Interventional cardiologists who participated in a 90-minute course that emphasized radiation safety principals reduced patient radiation dose by 48 percent in diagnostic catheterizations. Results from the multicenter study were published online March 19 in the Journal of the American College of Cardiology: Cardiovascular Interventions.
Eberhard Kuon, MD, of the Klinik Fraenkische Schweiz in Ebermannstadt, Germany, and colleagues evaluated the use of ELICIT (Encourage Less-Irradiation Cardiac Intervention Techniques), which had positive results in a single-center pilot study, in a broader setting. Between 2003 and 2009, they enrolled 177 cardiologists from 32 centers in Germany as voluntary participants in the minicourse.
Twenty-three of the 177 cardiologists subsequently chose to not participate but were included in the analysis to study temporal trends.
ELICIT is a free, interactive workshop that focuses on dose-reduction principals. It includes discussion and videos on radiographic runs and frames, consistent collimation, low-level acquisition modes during radiography and fluoroscopy, angulations and other practices. Before the minicourse, operators had access to anonymous but individualized baseline patient exposure results that revealed suboptimal but modifiable practices.

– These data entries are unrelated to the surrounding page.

Lemma execute_on_every_match_witness :
  (exists st',
     run_line reading_variant (L "show intent /gre/g") example_registry
     = (Ok tt, st')
     /\ trace st'
        = [Execute_on_unit (Some intent) (L "greet");
           Execute_on_unit (Some intent) (L "great");
           Execute_on_unit (Some intent) (L "regret");
           Finish_execution])
  /\ (exists st',
        run_line reading_variant (L "show alias /zzz/") example_registry
        = (Ok tt, st')
        /\ trace st' = [Write (L "No alias matched."); Finish_execution]).
Proof.
  split.
  - pose (st := init (L "show intent /gre/g") false example_registry).
    destruct (execute_on_every_match MiniRe.engine registry unit
                (fun w => w) reading_variant st (with_global true st)
                (L "show") (L "intent") (L "/gre/g") [] intent
                (MiniRe.literal (L "gre") false)
                eq_refl eq_refl eq_refl
                (reading_variant_preserving intent)
                reading_variant_finalize)
      as (st' & Hrun & Htr).
    exists st'. split; [exact Hrun | exact Htr].
  - pose (st := init (L "show alias /zzz/") false example_registry).
    destruct (execute_on_every_match MiniRe.engine registry unit
                (fun w => w) reading_variant st st
                (L "show") (L "alias") (L "/zzz/") [] alias
                (MiniRe.literal (L "zzz") false)
                eq_refl eq_refl eq_refl
                (reading_variant_preserving alias)
                reading_variant_finalize)
      as (st' & Hrun & Htr).
    exists st'. split; [exact Hrun | exact Htr].
Defined.

Lemma execute_finalize_witness :
  trace (snd (run_line reading_variant (L "show alias") example_registry))
  = [Error_log (L "Missing some arguments" ++ [NEWLINE]
                  ++ L "Usage: show <unit-type> <unit-name>")]
  /\ exists l,
       trace (snd (run_line reading_variant (L "show alias /zzz/")
                     example_registry))
       = l ++ [Finish_execution]
       /\ finish_count l = 0.
Proof.
  split.
  - destruct (execute_finalize MiniRe.engine registry unit (fun w => w)
                reading_variant
                (init (L "show alias") false example_registry))
      as [H _].
    destruct H as (_ & H & _); [vm_compute; lia | exact H].
  - destruct (execute_finalize MiniRe.engine registry unit (fun w => w)
                reading_variant
                (init (L "show alias /zzz/") false example_registry))
      as [_ H].
    destruct H as (l & Hl & Hc); [vm_compute; lia | reflexivity |].
    exists l. split; [exact Hl | exact Hc].
Defined.

(** C6, on the code.  On the paths that raise the finalize hook is not
    called: with three tokens, an unknown unit type and a regex, or the
    delimiter-only pattern, [execute] raises and the trace holds no call of
    [finish_execution]. *)
Lemma finalize_skipped_when_raising :
  3 <= length (command_tokens (init (L "show foo /x/") false example_registry))
  /\ fst (run_line reading_variant (L "show foo /x/") example_registry)
     = Raise (ValueError (L "Unexpected unit type when matching regex: None"))
  /\ finish_count
       (trace (snd (run_line reading_variant (L "show foo /x/")
                      example_registry)))
     = 0
  /\ 3 <= length (command_tokens (init (L "show alias /") false
                                    example_registry))
  /\ fst (run_line reading_variant (L "show alias /") example_registry)
     = Raise IndexError
  /\ finish_count
       (trace (snd (run_line reading_variant (L "show alias /")
                      example_registry)))
     = 0.
Proof.
  split; [vm_compute; lia |].
  split; [reflexivity |]. split; [reflexivity |].
  split; [vm_compute; lia |].
  split; reflexivity.
Qed.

“The minicourse does not primarily intend to instruct, rather it intends to discuss established radiation safety guidelines and to train under practical conditions for consistent collimation (e.g., fluoroscopic intubation into the coronary orifices by collimated ‘buttonhole’ technique), shortened radiographic runs, merely adequate image quality, lower pulse rates, and less-irradiating angulations,” Kuon et al explained. “Each step toward improved radiation safety practice was illustrated by fluoroscopic or radiographic runs.”

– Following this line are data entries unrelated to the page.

(** The loop returns when every region has a hierarchy and a result. *)
Lemma rigid_loop_total (p : pyimg) (objs : list contour)
    (objH : hierarchy) (roiH : list hierarchy) (todo : list contour) :
  forall (i : nat) (oC : list contour) (oM : list ndarray),
    (i + List.length todo <= List.length roiH)%nat ->
    (forall roi rh, exists r,
        roi_result pcv p objs objH roi rh = Ret r) ->
    exists r, rigid_loop pcv p objs objH roiH todo i oC oM = Ret r.
Proof.
  induction todo as [| roi rest IH]; intros i oC oM Hlen Hres.
  - eexists. reflexivity.
  - cbn [rigid_loop List.length] in *. unfold index.
    destruct (nth_error roiH i) as [rh |] eqn:Hrh.
    2:{ apply nth_error_None in Hrh. lia. }
    cbn [bind].
    destruct (Hres roi rh) as [r Hr]. unfold roi_result in Hr.
    destruct (roi_objects pcv p roi rh objs objH)
      as [[[[xCont xHier] mk] pArea] | e];
      cbn [bind] in *; [ | discriminate Hr ].
    destruct (Z.leb pArea 0).
    + apply IH; [ lia | exact Hres ].
    + destruct (object_composition pcv p xCont xHier) as [[pCont pMask] | e];
        cbn [bind]; [ | discriminate Hr ].
      apply IH; [ lia | exact Hres ].
Qed.

(** [Invoke] asks [pcv.roi.multi] for the circles the stage is configured
    with. *)
Lemma rigid_roi_args_configured (rCfg : RigidSegmentationConfig) :
  circles_of_args (rigid_roi_args rCfg) = configured_rois rCfg.
Proof. destruct rCfg; reflexivity. Qed.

Participants’ median patient dose area product for coronary angiography decreased by 48 percent, from 26.5 Gy x cm2 at baseline to 13.7 Gy x cm2. Participants reduced fluoroscopy times by 21 percent, had shorter and fewer radiographic runs and better collimation. Dose-related parameters for the 23 interventional cardiologists who did not attend the minicourse did not change in the median 3.7 months after the workshop.
“Consistent collimation and merely adequate duration of runs proved to be effective radiation-reducing techniques and are within the reach of every interventionalist,” they wrote.
The researchers also emphasized the benefit of benchmarking performance against peers. “We have learned that it is highly convincing and motivating for an interventional cardiologist to experience competitive comparison of his individual technical performance in daily routine with radiation-reducing interventional benchmarks and various strategies as implemented by thoroughly experienced colleagues at widely-accepted cardiac centers using comparable or identical catheterization systems.”